◆ Task prompt:
Present each line of the entries below that holds the word "BasePageIndex".

◆ Records for the task:

(** A record is released: its pages become free, or retired. *)
Lemma layout_drop arena states' idx r v :
  active ranges idx r -> arenas !! Z.to_nat (Arena r) = Some arena ->
  length states' = length (PageStates arena) ->
  (forall p, 0 <= p -> states' !! Z.to_nat p =
     if decide (BasePageIndex r <= p < BasePageIndex r + TotalPages r) then Some v else PageStates arena !! Z.to_nat p) ->
  (v = KE_KVA_PAGE_STATE_FREE \/
   (v = KE_KVA_PAGE_STATE_RETIRED /\ Arena r = KE_KVA_ARENA_FIXMAP /\ TotalPages r = 1 /\
    slots !! Z.to_nat (BasePageIndex r) = Some KE_TEMP_MAP_TOKEN_GENERATION_MASK)) ->
  layout_ok (<[Z.to_nat (Arena r) := with_states arena states']> arenas)
    (<[idx := blank_record (Z.of_nat idx)]> ranges) slots counter.
Proof.
  intros Hact Ea Hlen Hst Hv. pose proof (lookup_lt_Some _ _ _ Ea) as Hal.
  assert (Hidx : (idx < length ranges)%nat) by (destruct Hact as [E _]; by eapply lookup_lt_Some).
  pose proof (lo_record _ _ _ _ L idx r Hact) as R. pose proof (rk_arena r R) as Hra.
  pose proof (layout_set_arena (Arena r) arena states' Ea ltac:(lia) Hlen) as Hset.
  assert (Hact' : forall i r', active (<[idx := blank_record (Z.of_nat idx)]> ranges) i r' <->
    i <> idx /\ active ranges i r').
  { intros i r'. rewrite active_insert by done. split; [intros [(_ & _ & ?)|?]; done | by right]. }
  destruct L as [l1 l2 l3 l4 l5 l6 l7 l8 l9 l10 l11].
  assert (Hat : forall b q, 0 <= b -> 0 <= q ->
    state_at (<[Z.to_nat (Arena r) := with_states arena states']> arenas) b q =
      if decide (covers r b q) then Some v else state_at arenas b q).
  { intros b q Hb Hq. rewrite state_at_set by lia. destruct (decide (b = Arena r)) as [->|].
    - rewrite Hst by done. unfold state_at. rewrite Ea. cbn [mbind option_bind].
      destruct (decide (BasePageIndex r <= q < BasePageIndex r + TotalPages r)).
      + rewrite decide_True; [done|]. split; [apply Hact | done].
      + rewrite decide_False; [done|]. by intros (_ & _ & ?).
    - rewrite decide_False; [done|]. by intros (_ & ? & _). }
  constructor.
  - by rewrite length_insert.
  - exact Hset.
  - by rewrite length_insert.
  - intros i r' E. destruct (decide (i = idx)) as [->|].
    + rewrite list_lookup_insert_eq in E by done. injection E as <-. simpl.
      unfold KE_KVA_MAX_RANGES in l3. unwrap. done.
    + rewrite list_lookup_insert_ne in E by done. by apply l4.
  - intros i r' [_ Ha]%Hact'. by eapply l5.
  - intros i j r1 r2 p [_ H1]%Hact' [_ H2]%Hact'. by apply l6.
  - intros i r' p [Hne Ha]%Hact' C. destruct (covers_page r' _ p (l5 i r' Ha) C) as [[Hp1 Hp2] _].
    rewrite Hat by lia. rewrite decide_False; [by eapply l7|]. intros C'. apply Hne.
    assert (E : Arena r = Arena r') by apply C'. apply (l6 i idx r' r p Ha Hact); [by rewrite E|].
    by rewrite E.
  - intros b p [Hb Hp] Hno. rewrite Hat by lia. destruct (decide (covers r b p)) as [C|C].
    + destruct Hv as [->|(-> & E1 & E2 & E3)]; [by left | right]. destruct C as (_ & Eb & C).
      split; [congruence|]. split; [done|]. by replace p with (BasePageIndex r) by lia.
    + apply l8; [done|]. intros i r' Ha C'. apply (Hno i r'); [|done]. apply Hact'. split; [|done].
      intros ->. by rewrite (active_fun _ _ _ _ Ha Hact) in C'.
  - done.
  - done.
  - intros i r' [_ Ha]%Hact'. by eapply l11.
Qed.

◆ Completed exercise:
     if decide (BasePageIndex r <= p < BasePageIndex r + TotalPages r) then Some v else PageStates arena !! Z.to_nat p) ->
    slots !! Z.to_nat (BasePageIndex r) = Some KE_TEMP_MAP_TOKEN_GENERATION_MASK)) ->
      destruct (decide (BasePageIndex r <= q < BasePageIndex r + TotalPages r)).
      split; [congruence|]. split; [done|]. by replace p with (BasePageIndex r) by lia.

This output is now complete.